Sure, she mentions/shows PLACES she’s familiar with, like the airport or her former school. But you never get the sense that she actually spent any real time there. We never hear about her old friend X or her time doing Y or that awful teacher Z who gave her such a hard time.

And as with a lot of flaws, this is something that happens a LOT in Twilight. All the characters supposedly have been places and done stuff, but there is no sense that they actually have. We’re TOLD that they’ve been everywhere worth going and done everything worth doing… and yet I totally can’t buy that.

But with Bella it’s utterly unforgivable, because NOTHING HAPPENS in these books. And we spent 95% of the series in her vacant head. The least we could get is some sense that she did SOMETHING in her life besides dry-hump Edward.

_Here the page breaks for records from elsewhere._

Lemma of_le_le n v : of_le_bytes (le_bytes n v) = wrap (8 * Z.of_nat n) v.
Proof.
  revert v. induction n as [|n IH]; intros v; [cbn; unfold wrap; by rewrite Z.mod_1_r|].
  cbn [le_bytes of_le_bytes]. rewrite IH. unfold wrap. rewrite pow2_bytes.
  change 0xff with (Z.ones 8). rewrite Z.land_ones, Z.shiftr_div_pow2 by lia.
  change (2 ^ 8) with 256. pose proof (pow2_pos (8 * Z.of_nat n) ltac:(lia)).
  rewrite Z.rem_mul_r by lia. lia.
Qed.

Lemma le_of_le l : Forall (in_u 8) l -> le_bytes (length l) (of_le_bytes l) = l.
Proof.
  induction 1 as [|b l [Hb0 Hb] _ IH]; [done|]. change (2 ^ 8) with 256 in Hb.
  cbn [length le_bytes of_le_bytes].
  change 0xff with (Z.ones 8). rewrite Z.land_ones, Z.shiftr_div_pow2 by lia.
  change (2 ^ 8) with 256. f_equal.
  - rewrite Z.mul_comm, Z_mod_plus_full. by apply Z.mod_small.
  - rewrite Z.mul_comm, Z_div_plus_full, Z.div_small by lia. by rewrite Z.add_0_l.
Qed.

Lemma le_bytes_wrap n v : le_bytes n (wrap (8 * Z.of_nat n) v) = le_bytes n v.
Proof.
  rewrite <- of_le_le. rewrite <- (le_bytes_length n v) at 1. apply le_of_le, le_bytes_range.
Qed.

Lemma bswap_bswap n v : bswap n (bswap n v) = wrap (8 * Z.of_nat n) v.
Proof.
  unfold bswap.
  assert (H : le_bytes n (of_le_bytes (rev (le_bytes n v))) = rev (le_bytes n v)).
  { rewrite <- (le_bytes_length n v) at 1. rewrite <- length_rev. apply le_of_le.
    apply List.Forall_rev, le_bytes_range. }
  by rewrite H, rev_involutive, of_le_le.
Qed.

Lemma bswap_wrap n v : bswap n (wrap (8 * Z.of_nat n) v) = bswap n v.
Proof. unfold bswap. by rewrite le_bytes_wrap. Qed.

Lemma wrap_swrap w z : 0 < w -> wrap w (swrap w z) = wrap w z.
Proof.
  intros Hw. unfold wrap, swrap. pose proof (pow2_pos w ltac:(lia)).
  rewrite Zminus_mod_idemp_l. f_equal. lia.
Qed.

Lemma swrap_wrap w z : 0 < w -> swrap w (wrap w z) = swrap w z.
Proof. intros Hw. unfold wrap, swrap. by rewrite Zplus_mod_idemp_l. Qed.

Lemma bswap_signed n w v :
  w = 8 * Z.of_nat n -> 0 < w -> in_s w v -> swrap w (bswap n (swrap w (bswap n v))) = v.
Proof.
  intros -> Hw Hv. rewrite <- bswap_wrap, wrap_swrap, bswap_wrap, bswap_bswap, swrap_wrap by done.
  by apply swrap_small.
Qed.

Lemma bes32_bes32 v : in_s 32 v -> bes32 (bes32 v) = v.
Proof. by apply (bswap_signed 4 32). Qed.
Lemma bes64_bes64 v : in_s 64 v -> bes64 (bes64 v) = v.
Proof. by apply (bswap_signed 8 64). Qed.
Lemma be16_be16 v : in_u 16 v -> be16 (be16 v) = v.
Proof. intros Hv. unfold be16. rewrite bswap_bswap. by apply wrap_small. Qed.
Lemma beu64_beu64 v : in_u 64 v -> beu64 (beu64 v) = v.
Proof. intros Hv. unfold beu64. rewrite bswap_bswap. by apply wrap_small. Qed.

And this is even more baffling because… Meyer based Bella’s life in Phoenix ON HER OWN. She grew up in the same city, in the same suburban region, probably attending the same school (despite Bella trying to pretend that SHE SO HOOD). She spent her whole childhood and adolescence there. She mined so much of her teen bitterness for Bella’s experiences in Forks…. so how come she couldn’t mine it a little for anything BEFORE Forks?

Renee, Rotten Mom

As with the sex thing, you would not know from reading this series that Meyer is a grown woman with children, because… she depicts parents in a super-weird way. And nowhere is this more obvious than Bella’s mother Renee.

Renee is, to put it nicely, an imbecile. In order to make Bella look super-competent, mature and responsible, Meyer essentially makes Renee functionally retarded to the point where she is incapable of navigating her own neighborhood, cooking for herself, paying her own bills or going grocery shopping. If Renee was capable of caring for herself like any other adult, then how would we ever know how wonderful Bella is?!

Frankly, when writing YA fiction, you need to write competent adults who actually do their jobs, and are not tolerated despite their plot-necessary incompetence. JK Rowling did a semi-decent job with this, especially after the first couple books of her Harry Potter series – while obviously the adults like Dumbledore and Snape are sometimes unaware of what’s going on, they also know things the heroes do NOT and have their own plans. Furthermore, they don’t allow the Hogwarts students to essentially run wild and do whatever they want for months at a time.

Renee? She’s a blithering moron to make the “heroine” look good.

And worst of all, Meyer doesn’t seem to grasp that it shows Renee to be a horrible mother. In the books, Renee is “good” because she lets Bella do whatever she wants. She doesn’t seem to grasp that a parent who is completely incapable of caring for their child – or even themselves – IS NOT A GOOD PARENT.

I’d also like to remind you that Smeyer just brushes off the whole circumstances of Bella leaving Washington as a baby. I’ve never been divorced, but I’m pretty damn sure that when you share a child with someone, you can’t just grab the baby and leave for another state with the intent of never coming back.

The whole “Renee is an idiot unfit parent” thing is even more egregious in Life and Death. Meyer’s whole reason for not genderflipping Charlie and Renee was allegedly that custody wouldn’t be given to a man unless the mother was an unfit parent. She then completely undermines this by demonstrating that… Renee is an unfit parent, since she needs her child to “take care” of her and apparently keeps him so isolated from real life that he has never seen a normal parent/child relationship.

And even worse? Meyer is too stupid to realize that when you have a baby with a person who is an unfit parent… you don’t MAKE SURE they get custody.